The other point is that we here on this forum are a fairly inclusive bunch, and most are inclined to give our fellow participants some degree of leeway in the way we practice our "craft" - particularly when it is in private and/or in the presence of consenting partners or other adults. So if you want to wear a dress, 6" stilettos, and a sequined Armani gown around your home while sporting a Duck Dynasty or ZZ Top-style beard , then IMHO opinion, go for it. However, when it comes to going out in public, that becomes a bit of a game-changer for me, because then your behavior ("guilt by association") can be reflected back on me in terms of how well I am accepted when out in "Leslie" mode.

Despite much pro-TG education by the media in recent years (ABC and NBC specials on transgender children and their parents, Laverne Cox, Janet Mock, and Carmen Carrera interviews, Barbara Walters specials, the Time Magazine cover story on the "Transgender Tipping Point" etc., etc.), we still represent a little understood mystery to most "muggles", and unfortunately, it is human nature for people to fear and reject what they don't understand - and sometimes violently so.

We are also in the process of a prolonged "re-branding" exercise at the moment, for lack of a better word. Time was, we were "transvestites", with all of its creepy, pervy, fetishistic connotations. Then we morphed into "crossdressers"...a more benign species of weirdos who at least could be trusted (somewhat) to behave properly in the presence of children, although the jury was still out as to whether or not we went into womens' washrooms to get our jollies at the expense of unsuspecting GG's, or simply to do our business there. Now we are lumped in among the "transgender" folk, and as such, the TG activists have seen to it that rather than being defined as something to be feared and reviled, we are now regarded as victims of biology who cannot help being what we are. Part of this narrative is the realization (finally!) that trans people suffer from an extraordinarily high per capita rate of suicide, homelessness, and joblessness, and often lead diminished lives due to this as well as the generalized discrimination that we still face. So yes - some progress has been made overall, but we're still not there yet in terms of full acceptance.

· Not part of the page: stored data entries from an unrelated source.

(** * Losverteilung: the draw server, embedded and verified

    A shallow embedding of the two deployments of the gift-draw server:
    the full one (sessions, e-mail, constraints) and the reduced one
    (live connections only).

    Modelling conventions

    - A JavaScript string is a [string]: one [ascii] per UTF-16 code unit,
      for code units below 256 (the Latin-1 block).  [toLowerCase], [trim]
      and the regular-expression class [\s] are the JavaScript ones
      restricted to that block; [String.length] is [.length].
    - [null] and [undefined] are [None]; truthiness of a string-or-null
      value is [truthy].
    - A JavaScript [Map] is an association list in insertion order
      ([Map_set] overwrites in place or appends), a [Set] that is only
      queried with [has] is a [gset].
    - [Math.random] is an oracle [rnd : nat -> nat]: the [k]-th call, used as
      [Math.floor(Math.random() * b)], yields [rnd k mod b].
    - [localeCompare(_, 'de')] comes from the runtime's collation tables and
      is a parameter ([Collator]).
    - A handler returns the new state and the list of its effects: the
      frames it writes to sockets that are open, its calls of [sendEmail]
      and of [writeDistributionFile].  Whether a mail or the file gets
      through is not part of the model, nor is the heartbeat timer: a
      socket it terminates shows up as [Unready] and [Closed] events. *)

From Stdlib Require Import Ascii String List NArith ZArith Permutation Lia.
From stdpp Require Import base decidable option list strings gmap.
Import ListNotations.

Local Open Scope string_scope.
Local Open Scope nat_scope.
Local Open Scope list_scope.

(** ** Strings *)

Definition unit_code (c : ascii) : N := N_of_ascii c.

(** [String.prototype.toLowerCase] on one code unit below 256: A-Z and the
    Latin-1 capitals U+00C0..U+00DE (without the multiplication sign
    U+00D7) move up by 32. *)
Definition lower_unit (c : ascii) : ascii :=
  let n := unit_code c in
  if ((65 <=? n) && (n <=? 90) ||
      (192 <=? n) && (n <=? 222) && negb (n =? 215))%N
  then ascii_of_N (n + 32) else c.

Fixpoint toLowerCase (s : string) : string :=
  match s with
  | EmptyString => EmptyString
  | String c s' => String (lower_unit c) (toLowerCase s')
  end.

(** WhiteSpace and LineTerminator code units below 256: TAB, LF, VT, FF, CR,
    SP and NBSP.  The same set is the regular-expression class [\s]. *)
Definition is_space (c : ascii) : bool :=
  let n := unit_code c in
  ((9 <=? n) && (n <=? 13) || (n =? 32) || (n =? 160))%N.

Fixpoint trimStart (s : string) : string :=
  match s with
  | EmptyString => EmptyString
  | String c s' => if is_space c then trimStart s' else s
  end.

(** Drops trailing white space: a unit is kept when it is not white space
    or when something is kept after it. *)
Fixpoint trimEnd (s : string) : string :=
  match s with
  | EmptyString => EmptyString
  | String c s' =>
      match trimEnd s' with
      | EmptyString => if is_space c then EmptyString else String c EmptyString
      | t => String c t
      end
  end.

Definition trim (s : string) : string := trimEnd (trimStart s).

(** Truthiness of a string: the empty string is falsy. *)
Definition nonempty (s : string) : bool :=
  match s with EmptyString => false | _ => true end.

(** Truthiness of a string-or-null value. *)
Definition truthy (o : option string) : bool :=
  match o with Some s => nonempty s | None => false end.

Definition startsWith (s : string) (c : ascii) : bool :=
  match s with
  | String c' _ => bool_decide (c' = c)
  | EmptyString => false
  end.

(** ** JavaScript [Map] as an insertion-ordered association list *)

Section JSMap.
Context {K V : Type} `{EqDecision K}.

Fixpoint Map_get (k : K) (m : list (K * V)) : option V :=
  match m with
  | [] => None
  | (k', v) :: m' => if decide (k = k') then Some v else Map_get k m'
  end.

Definition Map_has (k : K) (m : list (K * V)) : bool :=
  match Map_get k m with Some _ => true | None => false end.

(** [set] keeps the position of an existing key and appends a new one. *)
Fixpoint Map_set (k : K) (v : V) (m : list (K * V)) : list (K * V) :=
  match m with
  | [] => [(k, v)]
  | (k', v') :: m' =>
      if decide (k = k') then (k, v) :: m' else (k', v') :: Map_set k v m'
  end.

Fixpoint Map_delete (k : K) (m : list (K * V)) : list (K * V) :=
  match m with
  | [] => []
  | (k', v') :: m' =>
      if decide (k = k') then m' else (k', v') :: Map_delete k m'
  end.
End JSMap.

(** ** The derangement solver *)

(** The oracle behind [Math.random]. *)
Definition oracle := nat -> nat.

(** [Math.floor(Math.random() * bound)] at call number [k]. *)
Definition random_index (rnd : oracle) (k bound : nat) : nat := rnd k mod bound.

(** [[a[i], a[j]] = [a[j], a[i]]] for indices inside the array. *)
Definition swap {A} (a : list A) (i j : nat) : list A :=
  match a !! i, a !! j with
  | Some x, Some y => <[j:=x]> (<[i:=y]> a)
  | _, _ => a
  end.

(** The loop of [shuffle]: [i] runs from its start value down to 1; [k]
    counts the calls of [Math.random] made so far. *)
Fixpoint shuffle_loop {A} (rnd : oracle) (i k : nat) (a : list A) : list A * nat :=
  match i with
  | 0 => (a, k)
  | S i' =>
      let j := random_index rnd k (i + 1) in
      shuffle_loop rnd i' (S k) (swap a i j)
  end.
Lemma substring_suffix (a b : string) :
  String.substring (String.length a) (String.length b) (a +:+ b) = b.
Proof.
  induction a as [|c a IH].
  - rewrite append_nil_l. cbn [String.length].
    induction b as [|d b IHb]; [done|]. simpl. by rewrite IHb.
  - rewrite append_cons. simpl. apply IH.
Qed.

(** X20. [CF_AI_GATEWAY_MODEL] is split at its first slash: provider and
    model id put back together with a slash give the value again, and the
    provider holds no slash.  A value without a slash is not rejected: the
    provider is then empty and the whole value is the model id. *)
Theorem gateway_model_split_at_first_slash (raw : string) :
  let slash := Ascii.ascii_of_nat 47 in
  (slash ∈ chars raw ->
   raw = (gateway_model_split raw).1 +:+ "/" +:+ (gateway_model_split raw).2 /\
   slash ∉ chars (gateway_model_split raw).1) /\
  (slash ∉ chars raw -> gateway_model_split raw = ("", raw)).
Proof.
  cbv zeta. unfold gateway_model_split, js_substring. cbn [default from_option].
  destruct (indexOf_spec (Ascii.ascii_of_nat 47) raw)
    as [[Hi Hno]|(pre & post & -> & Hi & Hno)]; rewrite Hi.
  - split; [done|]. intros _. unfold Datatypes.id.
    replace (Z.to_nat (Z.min _ _)) with 0%nat by lia.
    replace (Z.to_nat (Z.max (Z.max 0 (Z.min 0 _)) _ - _)) with 0%nat by lia.
    replace (Z.to_nat (Z.min (Z.max 0 (Z.min (-1 + 1) _)) _)) with 0%nat by lia.
    replace (Z.to_nat (_ - _)) with (String.length raw) by lia.
    f_equal; [by destruct raw|].
    rewrite <- (append_nil_l raw) at 2. apply (substring_suffix "" raw).
  - split.
    + intros _. unfold Datatypes.id. rewrite !length_append. cbn [fst snd String.length].
      replace (Z.to_nat (Z.min (Z.max 0 (Z.min 0 _)) _)) with 0%nat by lia.
      replace (Z.to_nat (Z.max (Z.max 0 (Z.min 0 _)) _ - _)) with (String.length pre) by lia.
      rewrite substring_prefix.
      split; [|done].
      replace (Z.to_nat (Z.min _ _)) with (String.length (pre +:+ "/")) 
        by (rewrite length_append; simpl; lia).
      replace (Z.to_nat (_ - _)) with (String.length post) by lia.
      replace (pre +:+ String (Ascii.ascii_of_nat 47) post) with ((pre +:+ "/") +:+ post).
      * rewrite substring_suffix.
        clear. induction pre as [|c pre IH]; [done|]. rewrite !append_cons. by rewrite IH.
      * clear. induction pre as [|c pre IH]; [done|]. rewrite !append_cons. by rewrite IH.
    + intros Hnone. exfalso. apply Hnone. clear.
      induction pre as [|c pre IH]; [left|right; apply IH].
Qed.
(** The progress of that player after playing the third easy level once
    more. *)
Definition replayed_progress : GameProgress :=
  match completeLevel veteran_progress Easy 2 1 10 3 with
  | Ok p => p
  | _ => veteran_progress
  end.

(** Every level of the list other than the one at [i] is completed. *)
Definition others_completed (ls : list LevelProgress) (i : Z) : Prop :=
  ∀ j l, ls !! j = Some l → j ≠ Z.to_nat i → lp_completed l = true.

(** One level is at least as far as another: nothing achieved is lost. *)
Definition level_le (l l' : LevelProgress) : Prop :=
  (lp_completed l = true → lp_completed l' = true)
  ∧ (lp_unlocked l = true → lp_unlocked l' = true)
  ∧ lp_stars l ≤ lp_stars l'
  ∧ lp_bestScore l ≤ lp_bestScore l'.

(** * Lemmas *)

(** ** Basic facts *)

Lemma in_grid_inside size p :
  in_grid size (pos_x p) (pos_y p) = true ↔ inside size p.
Proof. unfold in_grid, inside. rewrite !andb_true_iff. lia. Qed.

Lemma in_grid_spec size x y :
  in_grid size x y = true ↔ inside size (mkPos x y).
Proof. apply (in_grid_inside size (mkPos x y)). Qed.

Lemma elem_of_directions d : d ∈ directions.
Proof. unfold directions. rewrite !elem_of_cons. destruct d; tauto. Qed.

Lemma opposite_involutive d : opposite (opposite d) = d.
Proof. by destruct d. Qed.

Lemma neighbor_back p d : neighbor (neighbor p d) (opposite d) = p.
Proof. destruct p, d; unfold neighbor; simpl; f_equal; lia. Qed.

Lemma bind_Ok {A B} (r : result A) (f : A → result B) b :
  r ≫= f = Ok b → ∃ a, r = Ok a ∧ f a = Ok b.
Proof. destruct r; simpl; eauto; discriminate. Qed.

(** ** Grid access lemmas *)

Lemma cell_at_nonneg g p c : cell_at g p = Some c → 0 ≤ pos_x p ∧ 0 ≤ pos_y p.
Proof.
  unfold cell_at, row_at, col_at. intros H.
  destruct (decide (0 ≤ pos_y p)) as [Hy|Hy].
  - rewrite (bool_decide_true (0 ≤ pos_y p)) in H by done.
    destruct (g !! Z.to_nat (pos_y p)); [|done]. simpl in H.
    by case_bool_decide.
  - by rewrite (bool_decide_false (0 ≤ pos_y p)) in H.
Qed.

Lemma cell_at_row g p c :
  cell_at g p = Some c →
  ∃ row, row_at g (pos_y p) = Some row ∧ col_at row (pos_x p) = Some c.
Proof.
  unfold cell_at. destruct (row_at g (pos_y p)) as [row|]; [|discriminate].
  simpl. eauto.
Qed.

Lemma cell_at_update g p f g' q :
  update_cell g p f = Ok g' →
  cell_at g' q = if decide (q = p) then f <$> cell_at g p else cell_at g q.
Proof.
  unfold update_cell. destruct (cell_at g p) as [c|] eqn:Hp; [|discriminate].
  intros [= <-]. pose proof (cell_at_nonneg _ _ _ Hp) as [Hx Hy].
  case_decide as Hq.
  - subst q. unfold cell_at, row_at, col_at in *.
    rewrite !bool_decide_true in * by done.
    rewrite list_lookup_alter_eq.
    destruct (g !! Z.to_nat (pos_y p)) as [row|]; simpl in *; [|discriminate].
    by rewrite list_lookup_alter_eq, Hp.
  - unfold cell_at, row_at, col_at.
    destruct (decide (0 ≤ pos_y q)) as [Hny|Hny];
      [rewrite (bool_decide_true (0 ≤ pos_y q)) by done
      |by rewrite (bool_decide_false (0 ≤ pos_y q))].
    destruct (decide (pos_y q = pos_y p)) as [Hy'|Hy'].
    + rewrite Hy', list_lookup_alter_eq.
      destruct (g !! Z.to_nat (pos_y p)) as [row|]; simpl; [|done].
      case_bool_decide as Hnx; [|done].
      rewrite list_lookup_alter_ne; [done|].
      intros Hx'. apply Hq. destruct p, q; simpl in *. f_equal; lia.
    + rewrite list_lookup_alter_ne; [done|]. lia.
Qed.

Lemma update_cell_Ok g p f c :
  cell_at g p = Some c → ∃ g', update_cell g p f = Ok g'.
Proof. unfold update_cell. intros ->. eauto. Qed.

Lemma has_wall_set_wall g p d b g' q d' :
  set_wall g p d b = Ok g' →
  has_wall g' q d' = if decide (q = p ∧ d' = d) then b else has_wall g q d'.
Proof.
  intros H. unfold has_wall. rewrite (cell_at_update _ _ _ _ q H).
  unfold set_wall, update_cell in H.
  destruct (cell_at g p) as [c|] eqn:Hp; [|discriminate].
  destruct (decide (q = p)) as [->|Hq].
  - rewrite Hp. simpl. destruct (decide (d' = d)) as [->|Hd].
    + rewrite decide_True by done. by destruct d.
    + rewrite decide_False by (by intros [_ ?]). by destruct d, d'.
  - by rewrite decide_False by (by intros [? _]).
Qed.

Lemma is_visited_set_wall g p d b g' q :
  set_wall g p d b = Ok g' → is_visited g' q = is_visited g q.
Proof.
  intros H. unfold is_visited. rewrite (cell_at_update _ _ _ _ q H).
  case_decide as Hq; [|done]. subst q. by destruct (cell_at g p).
Qed.

Lemma has_wall_mark_visited g p g' q d :
  mark_visited g p = Ok g' → has_wall g' q d = has_wall g q d.
Proof.
  intros H. unfold has_wall. rewrite (cell_at_update _ _ _ _ q H).
  case_decide as Hq; [|done]. subst q. by destruct (cell_at g p).
Qed.

Lemma is_visited_mark_visited g p g' q :
  mark_visited g p = Ok g' →
  is_visited g' q = if decide (q = p) then true else is_visited g q.
Proof.
  intros H. unfold is_visited. rewrite (cell_at_update _ _ _ _ q H).
  unfold mark_visited, update_cell in H.
  destruct (cell_at g p) as [c|] eqn:Hp; [|discriminate].
  by case_decide.
Qed.

Lemma wf_grid_update size g p f g' :
  (∀ c, cell_x (f c) = cell_x c ∧ cell_y (f c) = cell_y c) →
  wf_grid size g → update_cell g p f = Ok g' → wf_grid size g'.
Proof.
  intros Hf Hwf H q. rewrite (cell_at_update _ _ _ _ q H).
  case_decide as Hq; [|apply Hwf]. subst q.
  specialize (Hwf p). destruct (cell_at g p) as [c|]; simpl; [|done].
  destruct (Hf c) as [-> ->]. done.
Qed.

Lemma wf_grid_set_wall size g p d b g' :
  wf_grid size g → set_wall g p d b = Ok g' → wf_grid size g'.
Proof. apply wf_grid_update. done. Qed.

Lemma wf_grid_mark_visited size g p g' :
  wf_grid size g → mark_visited g p = Ok g' → wf_grid size g'.
Proof. apply wf_grid_update. done. Qed.

Lemma wf_grid_inside size g p :
  wf_grid size g → inside size p → ∃ c, cell_at g p = Some c ∧ cell_x c = pos_x p ∧ cell_y c = pos_y p.
Proof.
  intros Hwf Hp. specialize (Hwf p). destruct (cell_at g p) as [c|]; [|done].
  exists c. by destruct Hwf as (_ & ? & ?).
Qed.

Lemma wf_grid_cell size g p c :
  wf_grid size g → cell_at g p = Some c →
  inside size p ∧ cell_x c = pos_x p ∧ cell_y c = pos_y p.
Proof. intros Hwf Hp. specialize (Hwf p). by rewrite Hp in Hwf. Qed.

Lemma set_wall_Ok size g p d b :
  wf_grid size g → inside size p → ∃ g', set_wall g p d b = Ok g'.
Proof.
  intros Hwf Hp. destruct (wf_grid_inside _ _ _ Hwf Hp) as (c & Hc & _).
  by eapply update_cell_Ok.
Qed.

Lemma mark_visited_Ok size g p :
  wf_grid size g → inside size p → ∃ g', mark_visited g p = Ok g'.
Proof.
  intros Hwf Hp. destruct (wf_grid_inside _ _ _ Hwf Hp) as (c & Hc & _).
  by eapply update_cell_Ok.
Qed.

(** ** The grid builder *)

Lemma cell_at_initGrid size p :
  cell_at (initGrid size) p =
    if decide (inside size p)
    then Some (mkCell (pos_x p) (pos_y p) (mkWalls true true true true) false)
    else None.
Proof.
  unfold cell_at, row_at, col_at, initGrid.
  destruct (decide (0 ≤ pos_y p)) as [Hny|Hny];
    [rewrite (bool_decide_true (0 ≤ pos_y p)) by done
    |rewrite (bool_decide_false (0 ≤ pos_y p)) by done; simpl;
     by rewrite decide_False by (unfold inside; lia)].
  rewrite list_lookup_fmap.
  destruct (decide (pos_y p < size)) as [Hy|Hy];
    [rewrite lookup_seqZ_lt by lia
    |rewrite lookup_seqZ_ge by lia; simpl;
     by rewrite decide_False by (unfold inside; lia)].
  simpl.
  destruct (decide (0 ≤ pos_x p)) as [Hnx|Hnx];
    [rewrite bool_decide_true by done
    |rewrite bool_decide_false by done;
     by rewrite decide_False by (unfold inside; lia)].
  rewrite list_lookup_fmap.
  destruct (decide (pos_x p < size)) as [Hx|Hx];
    [rewrite lookup_seqZ_lt by lia
    |rewrite lookup_seqZ_ge by lia; simpl;
     by rewrite decide_False by (unfold inside; lia)].
  simpl. rewrite decide_True by (unfold inside; lia).
  do 2 f_equal; lia.
Qed.

Lemma wf_grid_initGrid size : wf_grid size (initGrid size).
Proof. intros p. rewrite cell_at_initGrid. case_decide; naive_solver. Qed.

Lemma has_wall_initGrid size p d : has_wall (initGrid size) p d = true.
Proof. unfold has_wall. rewrite cell_at_initGrid. case_decide; by destruct d. Qed.

Lemma is_visited_initGrid size p : is_visited (initGrid size) p = false.
Proof. unfold is_visited. rewrite cell_at_initGrid. by case_decide. Qed.

(** ** Walks and trees grown leaf by leaf *)

Section Walks.
Context (R : relation Position).

Lemma walk_first a b p : walk R a b p → ∃ p', p = a :: p'.
Proof. destruct 1; eauto. Qed.

Lemma walk_first_in a b p : walk R a b p → a ∈ p.
Proof. intros [p' ->]%walk_first. left. Qed.

Lemma walk_last_in a b p : walk R a b p → b ∈ p.
Proof. induction 1; [left | by right]. Qed.

Lemma walk_rtc a b p : walk R a b p → rtc R a b.
Proof. induction 1; [done | by eapply rtc_l]. Qed.

Lemma walk_snoc a b c p : walk R a b p → R b c → walk R a c (p ++ [c]).
Proof.
  induction 1 as [a|a b' c' p HR Hw IH]; intros Hbc; simpl.
  - eapply walk_step; [done | constructor].
  - eapply walk_step; [done | by apply IH].
Qed.

Lemma walk_reverse a b p :
  (∀ x y, R x y → R y x) → walk R a b p → walk R b a (reverse p).
Proof.
  intros Hsym. induction 1 as [a|a b' c' p HR Hw IH].
  - constructor.
  - rewrite reverse_cons. eapply walk_snoc; eauto.
Qed.

Lemma walk_loop a p : walk R a a p → NoDup p → p = [a].
Proof.
  inversion 1 as [|? b ? p' HR Hw]; subst; [done|].
  intros [Hnin _]%NoDup_cons. destruct Hnin. by eapply walk_last_in.
Qed.

End Walks.

Lemma walk_mono (R R' : relation Position) a b p :
  (∀ x y, R x y → R' x y) → walk R a b p → walk R' a b p.
Proof. intros HRR. induction 1; econstructor; eauto. Qed.

Lemma tree_edge_in V R a b : tree V R → R a b → a ∈ V ∧ b ∈ V.
Proof.
  induction 1 as [r R Hno|V R R' u v Ht IH Hu Hv HR']; intros Hab.
  - by destruct (Hno a b).
  - apply HR' in Hab as [Hab|[[-> ->]|[-> ->]]].
    + destruct (IH Hab). split; by right.
    + split; [by right | left].
    + split; [left | by right].
Qed.

Lemma tree_sym V R a b : tree V R → R a b → R b a.
Proof.
  induction 1 as [r R Hno|V R R' u v Ht IH Hu Hv HR']; intros Hab.
  - by destruct (Hno a b).
  - apply HR'. apply HR' in Hab as [Hab|[[-> ->]|[-> ->]]]; auto.
Qed.

Section Leaf.
Context (V : list Position) (R R' : relation Position) (u v : Position).
Hypothesis Ht : tree V R.
Hypothesis Hu : u ∈ V.
Hypothesis Hv : v ∉ V.
Hypothesis HR' : ∀ a b, R' a b ↔ R a b ∨ (a = u ∧ b = v) ∨ (a = v ∧ b = u).

Lemma leaf_edge_l b : R' v b → b = u.
Proof using Ht Hu Hv HR'.
  intros [Hvb|[[Heq _]|[_ Heq]]]%HR'; [| |done].
  - by destruct (tree_edge_in _ _ _ _ Ht Hvb).
  - destruct Hv. by rewrite Heq.
Qed.

Lemma leaf_edge_r a : R' a v → a = u.
Proof using Ht Hu Hv HR'.
  intros [Hvb|[[Heq _]|[_ Heq]]]%HR'; [|done|].
  - by destruct (tree_edge_in _ _ _ _ Ht Hvb).
  - destruct Hv. by rewrite Heq.
Qed.

Lemma leaf_edge_old a b : R' a b → a ≠ v → b ≠ v → R a b.
Proof using HR'. intros [Hab|[[_ Heq]|[Heq _]]]%HR' ??; done. Qed.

I can't speak for the others here, but I, for one, have a real issue with those among us who choose to go out in public and deliberately present themselves in a way that John Q. Public finds jarring - and that includes those crossdressers who deliberately seek to stand out by presenting as the proverbial "man in a dress" or the like. Sure, flaunt convention, stick it to "the man", and assert your right to self-expression, but don't for one minute presume that you are speaking for me, because you aren't. And don't wrap yourself in the cloak of righteousness and pretend that you are doing this to drive change in outdated societal conventions. In my view, those types of people are simply self-centered narcissists who will do anything to attract attention, and the "man in a dress" schtick is certainly a good way to do this - just like having one's whole body covered by tattoos, multiple piercings, or else dying one's hair (preferably spiked, Mowhawk-ed, or half-shaved off) in every color of the rainbow. Anything to stand out in a crowd...

When I go out in public in "Leslie" mode, I aim to blend in (if not downright "pass"), and try to dress in a manner that is both age-appropriate and respectful of women. This has always served me well in the past, and has even garnered me compliments at times. Yes, I, too, would like to see changes in how we are perceived and accepted by the public at large, but I prefer the non-confrontational Mahatma Gandhi type of approach to achieve this, and win people over as opposed to the in-your-face, Black Panther-style mindset practiced by the "man in a dress" proponents. As the saying goes "You can catch more flies with honey than with vinegar"...

AlanaG
12-07-2014, 05:10 PM
We are all entitled to our own opinion. And none of us should take anyone's opinion as gospel. We all have our own reasons for doing what we do. I for one go out in public wearing a skirt with out any other indication that I'm trying to be female. Because I'm not.